Little is known about the impact of HIV-1 group M subtypes on mother-to-child transmission (MTCT) of HIV-1 in African settings where multiple HIV-1 group M subtypes are co-circulating.Objective:
To assess the role of subtype variation on MTCT.Methods:
HIV-1-infected women attending an antenatal clinic in western Kenya were enrolled for a prospective study (1996–2000) of MTCT. HIV-1 subtype analysis of p24gag and gp41env identified potential recombinants, and their role in MTCT was determined.Results:
Among 414 women for whom HIV-1 subtype and HIV transmission status were available, MTCT occurred in 80 (19.3%). MTCT rates were higher among women with subtype D compared with subtype A in either the gp41 region [31.6 versus 16.1%, relative risk (RR) 2.0, P = 0.002] or p24 region (29.9 versus 18.0%, RR 1.7, P = 0.02). Discordant subtype combinations were identified in 103 of the women (25.9%), and were associated with higher rates of MTCT (28.2 versus 17.0%, RR 1.7, P = 0.01).
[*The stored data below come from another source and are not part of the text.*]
(** What the cache does elsewhere: a file with the same name twice, or one that ends after a
    name, stops the process instead of being removed; a version or a name that is marked as
    undefined is read through a null pointer; a module that stores a string where
    an integer was stored stops the process; a string that is too long is refused
    after the old one was freed, and the next read uses that; and after the only
    setting was removed the next process finds it again. *)
Theorem cache_gaps :
  started (file_bytes [(lit "m/k", Int 1); (lit "m/k", Int 2)]) = Panic "tmpitem == NULL" /\
  started (version ++ encode_value (text_value (lit "m/k"))) = Panic "bufsize > 0" /\
  started (version ++ [x02]) = Throw "failed to read config cache" /\
  started (encode_value (NxValue NX_VALUE_TYPE_STRING FALSE DZero)) = Undef "union member string" /\
  started (version ++ encode_value (NxValue NX_VALUE_TYPE_STRING FALSE DZero)) = Undef "union member string" /\
  snd (run [SetInt im log 1; SetString im log (lit "a")] (State ∅ false None None true)) = Panic "item->value->type == NX_VALUE_TYPE_STRING" /\
  (let '(s, r) := run [SetString im log (lit "a"); SetString im log (replicate (Z.to_nat (string_limit + 1)) "a"%byte)] (State ∅ false None None true) in
   r = Throw "oversized string, limit is %d bytes" /\ snd (run [GetString im log] s) = Undef "value that was freed") /\
  snd (run [SetInt im log 7; Restart; Remove im log; Restart; GetInt im log] (State ∅ false None None true)) = Ret [None; None; None; None; Some (Int 7)].
Proof. vm_compute. repeat split. Qed.

End concrete.

End ConfigCacheSpec.
Lemma pop_open_ok w held : chunks w held -> is_Some (pop_file (w_conf w)) ->
  exists w' held', chunks w' held' /\ concat held' `suffix_of` concat held /\ is_Some (pop_file (w_conf w')) /\ push_id (w_conf w') = push_id (w_conf w) /\ around w' = around w /\
    match unread w held with
    | [] => pop_open w = (w', Ret None) /\ unread w' held' = [] /\ size (w_conf w') = size (w_conf w)
    | r :: rest => pop_open w = (w', Ret (Some (r, serialized_size r + 4))) /\ unread w' held' = rest /\ size (w_conf w') = size (w_conf w) - 1
    end.
Proof using.
  intros Hch Hpf. pose proof (ch_ids _ _ Hch) as (Hp0 & Hid & Hmax). destruct (ch_last _ _ Hch) as (ll & Hll & Hc). destruct (ch_pop _ _ Hch) as (l & n & H0 & Hn & Hln & Hpos).
  destruct held as [|l0 held]; [done|]. injection H0 as ->. simpl in Hid. rewrite (unread_first w l held Hch). rewrite Hn, Nat2Z.id.
  unfold pop_open. rewrite (cmd_bind_Ret _ _ w w (w_conf w)) by done.
  destruct (decide (n = length l)) as [->|Hnl].
  - (* the chunk is exhausted *)
    rewrite drop_ge by done. cbn [app]. destruct held as [|l' held].
    + simpl in *. injection Hll as ->. exists w, [ll]. do 5 (split; [done|]). rewrite (proj2 (Z.eqb_eq (push_id (w_conf w)) _)) by lia.
      rewrite (cmd_bind_Ret _ _ w w true).
      2:{ rewrite (cmd_bind_Ret _ _ w w tt); [by rewrite Hn, Hc, Z.eqb_refl|]. unfold lift. by rewrite Hn, Hc, (proj2 (Z.leb_le _ _)) by lia. }
      split_and!; [done| |done]. unfold unread. simpl. rewrite Hn. apply drop_ge. rewrite app_nil_r. lia.
    + simpl in Hid. rewrite (proj2 (Z.eqb_neq (push_id (w_conf w)) _)) by lia.
      rewrite (cmd_bind_Ret _ _ w w false) by (rewrite (cmd_bind_Ret _ _ w w tt); [done|]; unfold lift; by rewrite (proj2 (Z.ltb_lt (pop_id (w_conf w)) _)) by lia).
      destruct Hpf as [[id pos] Hp]. rewrite Hp in Hpos. destruct Hpos as [-> Hpos]. pose proof (ch_files _ _ Hch 0%nat l eq_refl) as Hfile. rewrite Z.add_0_r in Hfile.
      rewrite (cmd_bind_Ret _ _ w w None) by (eapply read_end; [exact Hp|exact Hfile|rewrite Hpos, take_ge by done; lia]).
      destruct (next_chunk_ok w l l' held Hch Hn) as (w1 & E1 & Hch1 & Hp1 & Hpf1 & Hs1 & Hid1 & Ha1).
      destruct l' as [|r l'].
      * (* the next chunk is the last one, and empty *)
        assert (held = []) as -> by (destruct held; [done|]; by destruct (ch_nonempty _ _ Hch 1%nat [] eq_refl ltac:(simpl; lia))).
        exists w1, [[]]. do 5 (split; [first [done|congruence|apply suffix_nil]|]). simpl. split_and!; [|unfold unread; simpl; by rewrite drop_nil|done].
        destruct Hpf1 as [[id1 pos1] Hpf1]. pose proof (ch_pop _ _ Hch1) as (l1 & n1 & Hl1 & Hn1 & Hln1 & Hpos1). rewrite Hpf1 in Hpos1. destruct Hpos1 as [-> Hpos1].
        pose proof (ch_files _ _ Hch1 0%nat [] eq_refl) as Hfile1. rewrite Z.add_0_r in Hfile1.
        rewrite (cmd_bind_Ret _ _ w w1 None); [done|]. rewrite (cmd_bind_Ret _ _ _ _ _ E1). eapply read_end; [exact Hpf1|exact Hfile1|simpl; lia].
      * destruct (read_record_ok w1 _ (r :: l') 0 r Hch1 eq_refl Hp1 eq_refl Hpf1) as (w2 & w3 & E2 & E3 & Hch3 & Hp3 & Hs3 & Hid3 & Ha3).
        exists w3, ((r :: l') :: held). split; [done|]. split; [by exists l|]. split.
        { destruct (ch_pop _ _ Hch3) as (l3 & n3 & Hl3 & Hn3 & _ & Hpos3). destruct (pop_file (w_conf w3)); [by eexists|lia]. }
        do 2 (split; [congruence|]). simpl. split_and!; [|rewrite (unread_first w3 _ _ Hch3), Hp3, Hp1; done|lia].
        rewrite (cmd_bind_Ret _ _ w w2 (Some (le 4 (serialized_size r)))) by (by rewrite (cmd_bind_Ret _ _ _ _ _ E1)). by rewrite (cmd_bind_Ret _ _ _ _ _ E3).
  - destruct (lookup_lt_is_Some_2 l n) as [r Hr]; [lia|]. rewrite (drop_S l r n Hr). cbn [app].
    rewrite (cmd_bind_Ret _ _ w w false).
    2:{ destruct (Z.eqb_spec (push_id (w_conf w)) (pop_id (w_conf w))) as [He|He].
        - rewrite (cmd_bind_Ret _ _ w w tt); [|unfold lift; rewrite (proj2 (Z.leb_le _ _)); [done|]]; (destruct held; [|simpl in Hid; lia]; simpl in Hll; injection Hll as ->); [|lia].
          unfold mret, cmd_ret. do 2 f_equal. apply Z.eqb_neq. lia.
        - rewrite (cmd_bind_Ret _ _ w w tt); [done|]. unfold lift. by rewrite (proj2 (Z.ltb_lt (pop_id (w_conf w)) _)) by lia. }
    destruct (read_record_ok w _ l n r Hch eq_refl Hn Hr Hpf) as (w2 & w3 & E2 & E3 & Hch3 & Hp3 & Hs3 & Hid3 & Ha3).
    exists w3, (l :: held). split; [done|]. split; [done|]. split.
    { destruct (ch_pop _ _ Hch3) as (l3 & n3 & Hl3 & Hn3 & _ & Hpos3). destruct (pop_file (w_conf w3)); [by eexists|lia]. }
    do 2 (split; [congruence|]). split_and!; [|rewrite (unread_first w3 _ _ Hch3), Hp3, Hn; do 2 f_equal; lia|lia].
    rewrite (cmd_bind_Ret _ _ _ _ _ E2). rewrite (cmd_bind_Ret _ _ w2 w2 (Some (le 4 (serialized_size r)))) by done. cbn iota. by rewrite (cmd_bind_Ret _ _ _ _ _ E3).
Qed.

Lemma pop_disk_ok w held : chunks w held ->
  exists w' held', chunks w' held' /\ concat held' `suffix_of` concat held /\ push_id (w_conf w') = push_id (w_conf w) /\ around w' = around w /\
    match unread w held with
    | [] => pm_buffer_pop_disk w = (w', Ret None) /\ unread w' held' = [] /\ size (w_conf w') = size (w_conf w)
    | r :: rest => pm_buffer_pop_disk w = (w', Ret (Some (r, serialized_size r + 4))) /\ unread w' held' = rest /\ size (w_conf w') = size (w_conf w) - 1
    end.
Proof using.
  intros Hch. assert (forall w1, is_Some (pop_file (w_conf w1)) ->
    (match pop_file (w_conf w) with Some _ => w1 = w | None => open_pop modname (pop_id (w_conf w)) w = (w1, Ret tt) end) -> pm_buffer_pop_disk w = pop_open w1) as Hrun.
  { intros w1 Hp1 Hw1. unfold pm_buffer_pop_disk. rewrite (cmd_bind_Ret _ _ w w (w_conf w)) by done. rewrite (cmd_bind_Ret _ _ w w1 true); [done|].
    destruct (pop_file (w_conf w)); [by subst|]. pose proof (ch_ids _ _ Hch) as (Hp0 & Hid & _). destruct (ch_last _ _ Hch) as (ll & Hll & _).
    assert (1 <= zlen held) by (destruct held; [done|simpl; lia]).
    rewrite (cmd_bind_Ret _ _ w w tt) by (unfold lift; by rewrite (proj2 (Z.ltb_lt 0 (push_id (w_conf w)))) by lia).
    rewrite (cmd_bind_Ret _ _ w w tt) by (unfold lift; by rewrite (proj2 (Z.ltb_lt 0 (pop_id (w_conf w)))) by lia).
    rewrite (proj2 (Z.ltb_ge (push_id (w_conf w)) _)) by lia. by rewrite (cmd_bind_Ret _ _ _ _ _ Hw1). }
  destruct (pop_file (w_conf w)) as [p|] eqn:Ep.
  - destruct (pop_open_ok w held Hch) as (w' & held' & Hch' & Hsuf & _ & Hid' & Ha' & Hres); [by rewrite Ep|]. exists w', held'. split_and!; [done..|].
    by rewrite (Hrun w) by (by rewrite ?Ep).
  - destruct (open_first w held Hch Ep) as (w1 & E1 & Hch1 & Hp1 & Hpc1 & Hs1 & Hid1 & _ & _ & Ha1).
    destruct (pop_open_ok w1 held Hch1 Hp1) as (w' & held' & Hch' & Hsuf & _ & Hid' & Ha' & Hres). exists w', held'. split_and!; [done|done|congruence|congruence|].
    assert (unread w1 held = unread w held) as Hu by (unfold unread; by rewrite Hpc1). rewrite Hu, Hs1 in Hres. by rewrite (Hrun w1 Hp1 E1).
Qed.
In multivariate analysis, women with subtype combinations D/D, D/A, and A/D had an increased risk of MTCT (adjusted odds ratios 3.5, 2.5, 6.2; P = 0.005, 0.05, and 0.0003, respectively) compared with A/A women after adjustment for maternal HIV viral load, placental malaria infection, episiotomy or perineal tear, and low birthweight.Conclusion:
MTCT appears to be more common among mothers infected with subtype D compared with subtype A. Such differences in MTCT frequency may be caused by altered cellular tropism for placental cell types.